Details on Special Items
As indicated above, first-quarter results were affected by major-program and integration costs totaling $9.8 million or approximately $6.8 million net of tax. This includes major-program costs of approximately $5.8 million (approximately $4.0 million net of tax) primarily related to consulting, along with first-quarter severance actions and other transition expenses associated with the previously announced North American outsourcing and optimization plan. The company expects total costs of this plan will be $26 million, which will be substantially incurred within the 2005 fiscal year, with the majority incurred during the first half of the year. In addition, first-quarter results also include integration costs of $4.0 million (approximately $2.8 million net of tax) primarily associated with redundant facilities, workforce reductions, relocation and other integration actions related to the acquisition of Tech Pacific, which was completed on Nov. 10, 2004.

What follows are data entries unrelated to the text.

(** * MegaD platform (src/module.ts): a shallow embedding and its properties

    The module bridges an MQTT channel and the on/off lights of a host
    framework.  The embedding follows the TypeScript source method by
    method:

    - JavaScript strings are sequences of UTF-16 code units ([jsstring]);
      [split], [trim] and [parseInt] follow ECMAScript.
    - The numbers of the module (device ids, the states 0 and 1) are
      integral and are kept as mathematical integers ([Z]).  A JavaScript
      Number is a double: up to Number.MAX_SAFE_INTEGER it is the integer
      itself and interpolates to its decimal digits, beyond it [parseInt]
      rounds.  Statements about an id taken by itself therefore carry the
      bound [safe_integer].
    - The platform object and its collaborators (logger, MQTT library,
      framework base class and registry) are modelled by explicit state
      passing: a computation maps a [Platform] to its result, the next
      [Platform], and the list of calls on collaborators ([Event]) the
      module made, in order.  What the collaborators decide on their own is
      a member of the record [Matterbridge] and left open: the unique id and
      the cluster servers of an endpoint, the version check, whether
      [mqtt.connect] throws on a broker URL, whether the framework takes a
      device into its registry, whether its own onShutdown empties the
      registry.  The other collaborator calls are taken to return normally.
      The module itself throws in the constructor only; an error of
      [mqtt.connect] passes through [initializeMqtt] and [onStart], which
      have no handler for it. *)

From Stdlib Require Import List ZArith NArith Bool Ascii String Lia.
From Stdlib Require Import DecimalString DecimalZ DecimalFacts DecimalPos.
Import ListNotations.

Local Open Scope Z_scope.

(** ** JavaScript strings *)

Module JS.

(** A string is its sequence of UTF-16 code units. *)
Definition jsstring := list N.

(** An ASCII literal as a JavaScript string. *)
Definition js (s : string) : jsstring :=
  map N_of_ascii (list_ascii_of_string s).

(** The code unit of an ASCII character. *)
Definition ch (a : ascii) : N := N_of_ascii a.

(** The double-quote character, U+0022. *)
Definition dquote : jsstring := [34%N].

(** [a === b] on strings. *)
Fixpoint streq (a b : jsstring) : bool :=
  match a, b with
  | [], [] => true
  | x :: a', y :: b' => N.eqb x y && streq a' b'
  | _, _ => false
  end.

(** ECMAScript WhiteSpace and LineTerminator code units, the ones
    [String.prototype.trim] and [parseInt] strip. *)
Definition isWhiteSpace (c : N) : bool :=
  ((9 <=? c) && (c <=? 13)        (* TAB LF VT FF CR *)
   || (c =? 32)                    (* SP *)
   || (c =? 160)                   (* NBSP *)
   || (c =? 5760)                  (* U+1680 *)
   || ((8192 <=? c) && (c <=? 8202))  (* U+2000 .. U+200A *)
   || (c =? 8232) || (c =? 8233)   (* LS PS *)
   || (c =? 8239)                  (* U+202F *)
   || (c =? 8287)                  (* U+205F *)
   || (c =? 12288)                 (* U+3000 *)
   || (c =? 65279))%N.             (* U+FEFF *)

Fixpoint trimStart (s : jsstring) : jsstring :=
  match s with
  | c :: r => if isWhiteSpace c then trimStart r else s
  | [] => []
  end.

Definition trimEnd (s : jsstring) : jsstring := rev (trimStart (rev s)).

(** [s.trim()] *)
Definition trim (s : jsstring) : jsstring := trimEnd (trimStart s).

(** [s.split(sep)] for a separator of one code unit: the segments between
    the occurrences of [sep]; never the empty array. *)
Fixpoint split (sep : N) (s : jsstring) : list jsstring :=
  match s with
  | [] => [[]]
  | c :: r =>
      if N.eqb c sep then [] :: split sep r
      else match split sep r with
           | seg :: segs => (c :: seg) :: segs
           | [] => [[c]]
           end
  end.

(** The value of a code unit as a digit: 0-9, then a-z / A-Z for 10-35. *)
Definition digitValue (c : N) : option Z :=
  if ((48 <=? c) && (c <=? 57))%N then Some (Z.of_N c - 48)
  else if ((97 <=? c) && (c <=? 122))%N then Some (Z.of_N c - 87)
  else if ((65 <=? c) && (c <=? 90))%N then Some (Z.of_N c - 55)
  else None.

Definition radixDigit (R : Z) (c : N) : option Z :=
  match digitValue c with
  | Some d => if d <? R then Some d else None
  | None => None
  end.

(** The longest prefix of radix-[R] digits, as digit values. *)
Fixpoint leadingDigits (R : Z) (s : jsstring) : list Z :=
  match s with
  | [] => []
  | c :: r =>
      match radixDigit R c with
      | Some d => d :: leadingDigits R r
      | None => []
      end
  end.
(** X9.  Without a credential both retrying methods fail before any request:
    the client and the world are left as they were.  In [create_agent] the
    check is made anew on every attempt. *)
Theorem credential_checked_before_any_request :
  ∀ c w,
    truthy (api_key c) = false →
    (∀ agent_name system_prompt model_name temperature,
       create_agent agent_name system_prompt model_name temperature c w
       = (Raise no_api_key_for_agent, c, w)
       ∧ ∀ attempt later,
           create_agent_loop agent_name system_prompt model_name temperature
             (attempt :: later) c w
           = (Raise no_api_key_for_agent, c, w))
    ∧ (∀ key agent_id prompt max_retries,
         generate_completion key agent_id prompt max_retries c w
         = (Raise no_api_key_for_completion, c, w)).
Proof.
  intros c w Ht. split.
  - intros an sp mn te. split.
    + apply create_agent_requires_credential, Ht.
    + intros attempt later. unfold create_agent_loop. rewrite for_each_cons.
      rewrite create_agent_attempt_unfold, Ht. reflexivity.
  - intros. apply generate_completion_requires_credential, Ht.
Qed.

(** X9 at a concrete input. *)
Lemma credential_checked_before_any_request_witness :
  create_agent "Agent_x" "You are a helpful AI assistant." "gpt-4" (PFloat 7 (-1))
    (with_credentials client0 ∅) (world_of [Reply reply_agent])
  = (Raise no_api_key_for_agent, with_credentials client0 ∅,
     world_of [Reply reply_agent])
  ∧ generate_completion "sk-2" "agent-1" "What is the capital of France?" 3
      (with_credentials client0 (list_to_map [("api_key", PStr "")]))
      (world_of [Reply (reply_completion "Paris")])
    = (Raise no_api_key_for_completion,
       with_credentials client0 (list_to_map [("api_key", PStr "")]),
       world_of [Reply (reply_completion "Paris")]).
Proof.
  split.
  - apply (credential_checked_before_any_request (with_credentials client0 ∅)
             (world_of [Reply reply_agent])); reflexivity.
  - apply (credential_checked_before_any_request
             (with_credentials client0 (list_to_map [("api_key", PStr "")]))
             (world_of [Reply (reply_completion "Paris")])); reflexivity.
Defined.

(** X10.  A stored credential that is truthy but not a string (a number the
    service sent as ['api_key'], say) makes [create_agent] fail on [strip]
    with an [AttributeError], outside the [try], before any request. *)
Theorem create_agent_credential_not_text :
  ∀ agent_name system_prompt model_name temperature c w,
    truthy (api_key c) = true →
    (∀ k, api_key c ≠ PStr k) →
    create_agent agent_name system_prompt model_name temperature c w
    = (Raise (no_attribute (api_key c) "strip"), c, w).
Proof.
  intros an sp mn te c w Ht Hk.
  unfold create_agent, create_agent_loop. rewrite range_max_attempts.
  rewrite for_each_cons, create_agent_attempt_unfold, Ht. cbn [negb].
  destruct (api_key c) as [| | | |k| |]; try reflexivity.
  destruct (Hk k eq_refl).
Qed.

(** X10 at a concrete input. *)
Lemma create_agent_credential_not_text_witness :
  create_agent "Agent_x" "You are a helpful AI assistant." "gpt-4" (PFloat 7 (-1))
    (with_credentials client0 (list_to_map [("api_key", PInt 42)]))
    (world_of [Reply reply_agent])
  = (Raise (Exn AttributeError "'int' object has no attribute 'strip'" None),
     with_credentials client0 (list_to_map [("api_key", PInt 42)]),
     world_of [Reply reply_agent]).
Proof.
  rewrite create_agent_credential_not_text;
    [reflexivity | reflexivity | intros k; vm_compute; discriminate].
Defined.

(** X11.  When the first answer is a rejection and the re-provisioning answer is
    an object without a usable ['api_key'], the stored credential is
    overwritten by it, and the second attempt fails on the credential check
    although attempts remain: [create_agent] raises the no-credential error
    after one agent request and one user request. *)
Theorem create_agent_reprovision_loses_credential :
  ∀ agent_name system_prompt model_name temperature c w k r u rest d,
    api_key c = PStr k → truthy (api_key c) = true →
    script w = Reply r :: Reply u :: rest →
    unauthorized r = true →
    _handle_response u "User creation" = Ok (PDict d) →
    truthy (default PNone (d !! "api_key")) = false →
    create_agent agent_name system_prompt model_name temperature c w
    = (Raise no_api_key_for_agent, with_credentials c d,
       after_post (user_request c (new_username w)) rest
         (drew (after_post
                  (agent_request c agent_name system_prompt model_name
                     temperature k)
                  (Reply u :: rest) w))).
Proof.
  intros an sp mn te c w k r u rest d Hk Ht Hs Hr Hu Hd.
  assert (Hne : k ≠ "") by (apply truthy_str_inv; rewrite <- Hk; exact Ht).
  unfold create_agent, create_agent_loop. rewrite range_max_attempts.
  rewrite for_each_cons.
  rewrite (attempt_reprovision an sp mn te 0 c w k r u rest d Hk Hne Hs Hr
             eq_refl Hu).
  rewrite for_each_cons, create_agent_attempt_unfold.
  cbn [with_credentials api_key]. rewrite Hd. reflexivity.
Qed.
(** [v, v, ..., v)]: the values of an IN list, up to the closing bracket. *)
Fixpoint parse_in_list (ts : list token) : result (list Py.val * list token) :=
  match ts with
  | t :: TComma :: rest =>
      match literal t with
      | Some v => let! (vs, ts') := parse_in_list rest in Ok (v :: vs, ts')
      | None => syntax_error
      end
  | t :: TRParen :: rest =>
      match literal t with
      | Some v => Ok ([v], rest)
      | None => syntax_error
      end
  | _ => syntax_error
  end.

Definition parse_cond (ts : list token) : result (cond * list token) :=
  match ts with
  | TWord c :: TEq :: t :: rest =>
      if is_keyword c then syntax_error
      else match literal t with
           | Some v => Ok (CEq c v, rest)
           | None => syntax_error
           end
  | TWord c :: TWord k :: TLParen :: rest =>
      if is_keyword c || negb (String.eqb k "IN") then syntax_error
      else let! (vs, ts') := parse_in_list rest in Ok (CIn c vs, ts')
  | _ => syntax_error
  end.

(** [cond AND cond AND ...] *)
Fixpoint parse_conds (fuel : nat) (ts : list token) : result (list cond * list token) :=
  match fuel with
  | O => syntax_error
  | S fuel' =>
      let! (c, ts1) := parse_cond ts in
      match ts1 with
      | t :: ts2 =>
          if is_kw "AND" t then let! (cs, ts3) := parse_conds fuel' ts2 in Ok (c :: cs, ts3)
          else Ok ([c], ts1)
      | [] => Ok ([c], ts1)
      end
  end.

Definition parse_where (ts : list token) : result (list cond * list token) :=
  match ts with
  | t :: rest => if is_kw "WHERE" t then parse_conds (length rest) rest else Ok ([], ts)
  | [] => Ok ([], ts)
  end.

Definition parse_group (ts : list token) : result (option string * list token) :=
  match ts with
  | TWord g :: TWord b :: TWord c :: rest =>
      if String.eqb g "GROUP" then
        if String.eqb b "BY" && negb (is_keyword c) then Ok (Some c, rest)
        else syntax_error
      else Ok (None, ts)
  | t :: _ => if is_kw "GROUP" t then syntax_error else Ok (None, ts)
  | [] => Ok (None, ts)
  end.

Definition parse_cmp (t : token) : option cmp :=
  match t with
  | TLt => Some CmpLt
  | TGt => Some CmpGt
  | _ => None
  end.
Lemma len_app l k : len (l ++ k) = len l + len k.
Proof. unfold len. rewrite length_app. lia. Qed.

Lemma len_nil : len (@nil A) = 0.
Proof. reflexivity. Qed.

Lemma len_single (x : A) : len [x] = 1.
Proof. reflexivity. Qed.

Lemma len_nonneg l : 0 <= len l.
Proof. unfold len. lia. Qed.

End SliceFacts.

(** ** Calls that may throw *)

Lemma bind_Ok {A B} (m : result A) (k : A -> result B) (b : B) :
  m ≫= k = Ok b -> exists a, m = Ok a /\ k a = Ok b.
Proof. destruct m as [a|e]; simpl; [eauto | discriminate]. Qed.


(** ** C1: the chunks [readUploadItem] emits *)

Module ChunkedReaderFacts.

(** The length the chunk at index [i] must have, for a source of [S]
    bytes cut in grains of [N]: a full grain before the last chunk, and
    the remainder (or a full grain when there is none) for the last. *)
Definition expected_length (N S : Z) (i : nat) : Z :=
  if Z.of_nat i + 1 <? ceil_div S N then N
  else if S mod N =? 0 then N else S mod N.

Section Grain.
Variable N : Z.
Hypothesis N_pos : 0 < N.

(** The transformer's invariant once the bytes [bs] have gone in: full
    grains went out, and fewer than [N] bytes, none of them lost, wait. *)
Definition inv (st : TransformState) (bs : Uint8Array) : Prop :=
  Forall (fun c => len c = N) (enqueued st) /\
  match pending st with
  | None => concat (enqueued st) = bs
  | Some p => concat (enqueued st) ++ p = bs /\ 0 < len p < N
  end.

Lemma drain_spec fuel : forall next out,
  (length next <= fuel)%nat ->
  exists chunks rest,
    drain N fuel next out = (out ++ chunks, rest) /\
    Forall (fun c => len c = N) chunks /\
    len rest < N /\
    concat chunks ++ rest = next.
Proof using N_pos.
  induction fuel as [|fuel IH]; intros next out Hfuel; simpl.
  - exists [], next. rewrite app_nil_r. repeat split; auto.
    destruct next; simpl in *; [unfold len; simpl; lia | lia].
  - destruct (Z.leb_spec N (len next)) as [Hge|Hlt].
    + rewrite slice_to_take, slice_from_drop.
      assert (HN : (Z.to_nat N <= length next)%nat) by (unfold len in Hge; lia).
      destruct (IH (drop (Z.to_nat N) next) (out ++ [take (Z.to_nat N) next]))
        as (chunks & rest & Hd & Hall & Hrest & Hcat).
      { rewrite length_drop. lia. }
      exists (take (Z.to_nat N) next :: chunks), rest.
      rewrite Hd, <- app_assoc. simpl. repeat split; auto.
      * constructor; auto. unfold len. rewrite length_take. lia.
      * rewrite <- app_assoc, Hcat. apply take_drop.
    + exists [], next. rewrite app_nil_r. repeat split; auto.
Qed.
(** C6, amended.  With valid coordinates, the owner's user row found, the
    store accepting the writes and [N >= 1] contacts, the trigger answers
    200 with [totalContacts = N] and [notificationsSent <= N], and writes
    exactly [N] notification rows that match the contacts one to one:
    one row per contact, whether the contact's delivery fulfilled or
    rejected and however many channels were attempted for it. *)
Theorem trigger_one_record_per_contact env w userId req u :
  Js.truthy_num (Sos.latitude req) = true ->
  Js.truthy_num (Sos.longitude req) = true ->
  Query.user_by_id (db w) userId = Some u ->
  insert_alert_ok env = true ->
  insert_notification_ok env = true ->
  (1 <= length (Query.contacts_of (db w) userId))%nat ->
  exists alert text sent,
    (Sos.trigger env userId req w).1
    = Ok {| Sos.status := 200;
            Sos.json := Sos.TriggerBody (a_id alert) text sent
                          (length (Query.contacts_of (db w) userId)) alert |}
    /\ (sent <= length (Query.contacts_of (db w) userId))%nat
    /\ length (new_notifications w (Sos.trigger env userId req w).2)
       = length (Query.contacts_of (db w) userId)
    /\ one_record_per_contact (a_id alert)
         (new_notifications w (Sos.trigger env userId req w).2)
         (Query.contacts_of (db w) userId).
Proof.
  intros Hlat Hlon Hu Halert Hnote Hn.
  destruct (trigger_dispatches env w userId req u Hlat Hlon Hu Halert Hnote Hn)
    as (alert & text & rs & recs & w2 & -> & Hrlen & Hnotes & Hall).
  exists alert, text, (length (List.filter Sos.fulfilled rs)).
  unfold new_notifications. simpl. rewrite Hnotes, drop_app_length.
  repeat split.
  - rewrite <- Hrlen. apply List.filter_length_le.
  - by apply Forall2_length in Hall.
  - by exists recs.
Qed.

Lemma trigger_one_record_per_contact_witness :
  Js.truthy_num (Sos.latitude Scenario.request) = true
  /\ Js.truthy_num (Sos.longitude Scenario.request) = true
  /\ Query.user_by_id (db (Server.boot Scenario.reachable_store)) "a"
     = Some Scenario.ada
  /\ insert_alert_ok Scenario.env_up = true
  /\ insert_notification_ok Scenario.env_up = true
  /\ (1 <= length (Query.contacts_of (db (Server.boot Scenario.reachable_store)) "a"))%nat
  /\ exists alert text sent,
       (Sos.trigger Scenario.env_up "a" Scenario.request
          (Server.boot Scenario.reachable_store)).1
       = Ok {| Sos.status := 200;
               Sos.json := Sos.TriggerBody (a_id alert) text sent
                 (length (Query.contacts_of
                            (db (Server.boot Scenario.reachable_store)) "a")) alert |}
       /\ (sent <= length (Query.contacts_of
                             (db (Server.boot Scenario.reachable_store)) "a"))%nat
       /\ length (new_notifications (Server.boot Scenario.reachable_store)
                    (Sos.trigger Scenario.env_up "a" Scenario.request
                       (Server.boot Scenario.reachable_store)).2)
          = length (Query.contacts_of
                      (db (Server.boot Scenario.reachable_store)) "a")
       /\ one_record_per_contact (a_id alert)
            (new_notifications (Server.boot Scenario.reachable_store)
               (Sos.trigger Scenario.env_up "a" Scenario.request
                  (Server.boot Scenario.reachable_store)).2)
            (Query.contacts_of (db (Server.boot Scenario.reachable_store)) "a").
Proof.
  assert (H1 : Js.truthy_num (Sos.latitude Scenario.request) = true) by reflexivity.
  assert (H2 : Js.truthy_num (Sos.longitude Scenario.request) = true) by reflexivity.
  assert (H3 : Query.user_by_id (db (Server.boot Scenario.reachable_store)) "a"
               = Some Scenario.ada) by (vm_compute; reflexivity).
  assert (H4 : insert_alert_ok Scenario.env_up = true) by reflexivity.
  assert (H5 : insert_notification_ok Scenario.env_up = true) by reflexivity.
  assert (H6 : (1 <= length (Query.contacts_of
                               (db (Server.boot Scenario.reachable_store)) "a"))%nat)
    by (vm_compute; lia).
  exact (conj H1 (conj H2 (conj H3 (conj H4 (conj H5 (conj H6
           (trigger_one_record_per_contact Scenario.env_up
              (Server.boot Scenario.reachable_store) "a" Scenario.request
              Scenario.ada H1 H2 H3 H4 H5 H6))))))).
Defined.

(** *** Resolution *)

(** C4, as stated, fails: the alert was resolved at time 5; the owner's
    second call at time 9 is answered 200 like the first and moves
    [resolved_at] to 9. *)
Lemma second_resolve_overwrites :
  ~ resolved_is_final Scenario.env_up Scenario.resolved_world "a" 1.
Proof.
  intros H.
  destruct (H (resolved_row Scenario.env_at_5 Scenario.alert_1)) as [Hstatus _];
    [reflexivity .. |].
  apply Hstatus. vm_compute. reflexivity.
Qed.

Lemma second_resolve_moves_resolved_at :
  resolved_at_of (db Scenario.resolved_world) 1 = Some 5
  /\ (Sos.resolve Scenario.env_up "a" 1 Scenario.resolved_world).1
     = Ok {| Sos.status := 200;
             Sos.json := Sos.MessageBody "Alert resolved successfully" |}
  /\ resolved_at_of
       (db (Sos.resolve Scenario.env_up "a" 1 Scenario.resolved_world).2) 1
     = Some 9.
Proof. repeat split; vm_compute; reflexivity. Qed.

Lemma alert_by_id_Some s alertId alert :
  Query.alert_by_id s alertId = Some alert -> a_id alert = alertId.
Proof.
  intros H%single_Some.
  assert (Hin : List.In alert (List.filter (fun a => Nat.eqb (a_id a) alertId)
                                 (sos_alerts s))) by (rewrite H; by left).
  apply List.filter_In in Hin as [_ Hid]. by apply Nat.eqb_eq.
Qed.

Lemma filter_mark_resolved env alertId l :
  List.filter (fun a => Nat.eqb (a_id a) alertId)
    (List.map (Sos.mark_resolved env alertId) l)
  = List.map (Sos.mark_resolved env alertId)
      (List.filter (fun a => Nat.eqb (a_id a) alertId) l).
Proof.
  induction l as [|a l IH]; [done|]. simpl.
  assert (Hid : a_id (Sos.mark_resolved env alertId a) = a_id a).
  { unfold Sos.mark_resolved. by destruct (Nat.eqb (a_id a) alertId). }
  rewrite Hid. destruct (Nat.eqb (a_id a) alertId); simpl; by rewrite IH.
Qed.

Lemma alert_by_id_resolved env s alertId alert :
  Query.alert_by_id s alertId = Some alert ->
  Query.alert_by_id (Db.map_alerts (Sos.mark_resolved env alertId) s) alertId
  = Some (resolved_row env alert).
Proof.
  intros H. pose proof (alert_by_id_Some _ _ _ H) as Hid.
  apply single_Some in H. unfold Query.alert_by_id. simpl.
  rewrite filter_mark_resolved, H. simpl.
  unfold Sos.mark_resolved. subst alertId. by rewrite Nat.eqb_refl.
Qed.

Lemma sendResolutionNotification_run env recipient name w :
  exists r sent,
    Sos.sendResolutionNotification env recipient name w = (r, with_out w sent).
Proof.
  unfold Sos.sendResolutionNotification, Sos.sendFCMNotification.
  unfold mbind at 1, M_bind at 1, get_db. cbn beta iota.
  destruct (Query.user_by_opt_id (db w) recipient ≫= fcm_token) as [token|].
  2:{ exists (Ok tt), []. by rewrite with_out_nil. }
  destruct (Js.truthy_str token).
  2:{ exists (Ok tt), []. by rewrite with_out_nil. }
  unfold mbind, M_bind, emit, throw, mret, M_ret. cbn beta iota.
  destruct (fcm_ok env token); eexists _, [_]; reflexivity.
Qed.

Lemma notify_resolved_run env s ns name w :
  (forall n, n ∈ ns -> Sos.owner_name s n = Some name) ->
  exists rs sent, Sos.notify_resolved env s ns w = (Ok rs, with_out w sent).
Proof.
  revert w. induction ns as [|n rest IH]; intros w Hname.
  - exists [], []. by rewrite with_out_nil.
  - cbn [Sos.notify_resolved]. rewrite (Hname n) by by left.
    destruct (sendResolutionNotification_run env (recipient_user_id n) name w)
      as (r & sent1 & Hrun).
    destruct (IH (with_out w sent1)) as (rs & sent2 & Hrest).
    { intros n' Hin. apply Hname. by right. }
    exists (r :: rs), (sent1 ++ sent2)%list.
    unfold mbind, M_bind, settle, deref, mret, M_ret. cbn beta iota.
    rewrite Hrun, Hrest. by rewrite with_out_app.
Qed.

(** C4, amended.  The handler checks ownership only, never the current
    status.  For every alert, in whatever status (so also one that is
    already resolved), the owner's call is answered 200 and leaves the alert
    resolved with [resolved_at] set to the time of this call, provided the
    store accepts the update and holds the owner's user row. *)
Theorem resolve_always_restamps env w userId alertId alert u :
  Query.alert_by_id (db w) alertId = Some alert ->
  a_user_id alert = userId ->
  Query.user_by_id (db w) userId = Some u ->
  update_alert_ok env = true ->
  (Sos.resolve env userId alertId w).1
  = Ok {| Sos.status := 200;
          Sos.json := Sos.MessageBody "Alert resolved successfully" |}
  /\ Query.alert_by_id (db (Sos.resolve env userId alertId w).2) alertId
     = Some (resolved_row env alert)
  /\ resolved_at_of (db (Sos.resolve env userId alertId w).2) alertId
     = Some (now env).
Proof.
  intros Halert Howner Hu Hok.
  set (s' := Db.map_alerts (Sos.mark_resolved env alertId) (db w)).
  set (w1 := {| db := s'; activeUsers := activeUsers w; sockets := sockets w;
                out := out w |}).
  pose proof (alert_by_id_resolved env (db w) alertId alert Halert) as Hafter.
  fold s' in Hafter.
  destruct (notify_resolved_run env s' (Query.notifications_of s' alertId)
              (full_name u) w1) as (rs & sent & Hrun).
  { intros n Hin. apply list_elem_of_In, List.filter_In in Hin as [_ Hid].
    apply Nat.eqb_eq in Hid. unfold Sos.owner_name. rewrite Hid, Hafter. simpl.
    rewrite Howner.
    change (Query.user_by_id s' userId) with (Query.user_by_id (db w) userId).
    by rewrite Hu. }
  assert (Hres : Sos.resolve env userId alertId w
                 = (Ok {| Sos.status := 200;
                          Sos.json := Sos.MessageBody "Alert resolved successfully" |},
                    with_out w1 sent)).
  { unfold Sos.resolve, try_catch, Sos.update_resolved.
    unfold mbind at 1, M_bind at 1, get_db at 1. cbn beta iota.
    rewrite Halert, Howner, String.eqb_refl, Hok. cbn [negb].
    unfold mbind, M_bind, set_db, get_db, mret, M_ret. cbn beta iota.
    fold s'. fold w1. unfold mbind, M_bind in Hrun.
    change (db w1) with s'. by rewrite Hrun. }
  rewrite Hres. simpl. unfold resolved_at_of. rewrite Hafter. done.
Qed.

Outlook for the Second Quarter
The following statements are based on the company's current expectations and internal forecasts. These statements are forward-looking and actual results may differ materially, as outlined in the company's periodic filings with the Securities and Exchange Commission.
According to the company's forecast for the second quarter ending July 2, 2005, sales are expected to range from $6.70 billion to $6.90 billion, with net income ranging from $41 million to $46 million, or $0.25 to $0.28 per diluted share based on 164.5 million weighted average shares outstanding and an effective tax rate of 31 percent. Net income and earnings guidance exclude any reorganization costs, special items or integration expenses, which the company is unable to reasonably estimate on a quarterly basis at this time.
"Our second-quarter guidance reflects year-over-year sales growth of 17 to 21 percent, driven by the additional Tech Pacific revenues and continued organic growth," said Foster. "I'm pleased we were able to give a solid outlook despite the challenging environments in certain markets. The economies of Germany, Italy and the Netherlands continue to be a bit soft, while pricing in North America is still competitive, although not as aggressive as a few months ago. However, our growth strategies in these regions are gaining traction. In addition, the integration of Tech Pacific is going smoothly and Latin America continues to be an outstanding performer. I am optimistic about the future, especially with Greg (Spierkel), Kevin (Murai) and Bill (Humes) managing the operations as I retire from my CEO role to become non-executive chairman."
Conference Call and Webcast
Additional information about Ingram Micro's financial results will be presented in a conference call with presentation slides today at 5 p.m. EDT. To listen to the conference call webcast and view the accompanying presentation slides, visit the company's Web site at www.ingrammicro.com (Investor Relations section). The conference call is also accessible by telephone at (888) 455-0750 (toll-free within the United States and Canada) or (517) 308-9002 (other countries).
The replay of the conference call webcast with presentation slides will be available for one week at www.ingrammicro.com (Investor Relations section) or by calling (800) 678-3180 (toll-free within the United States and Canada) or (402) 220-3063 (other countries).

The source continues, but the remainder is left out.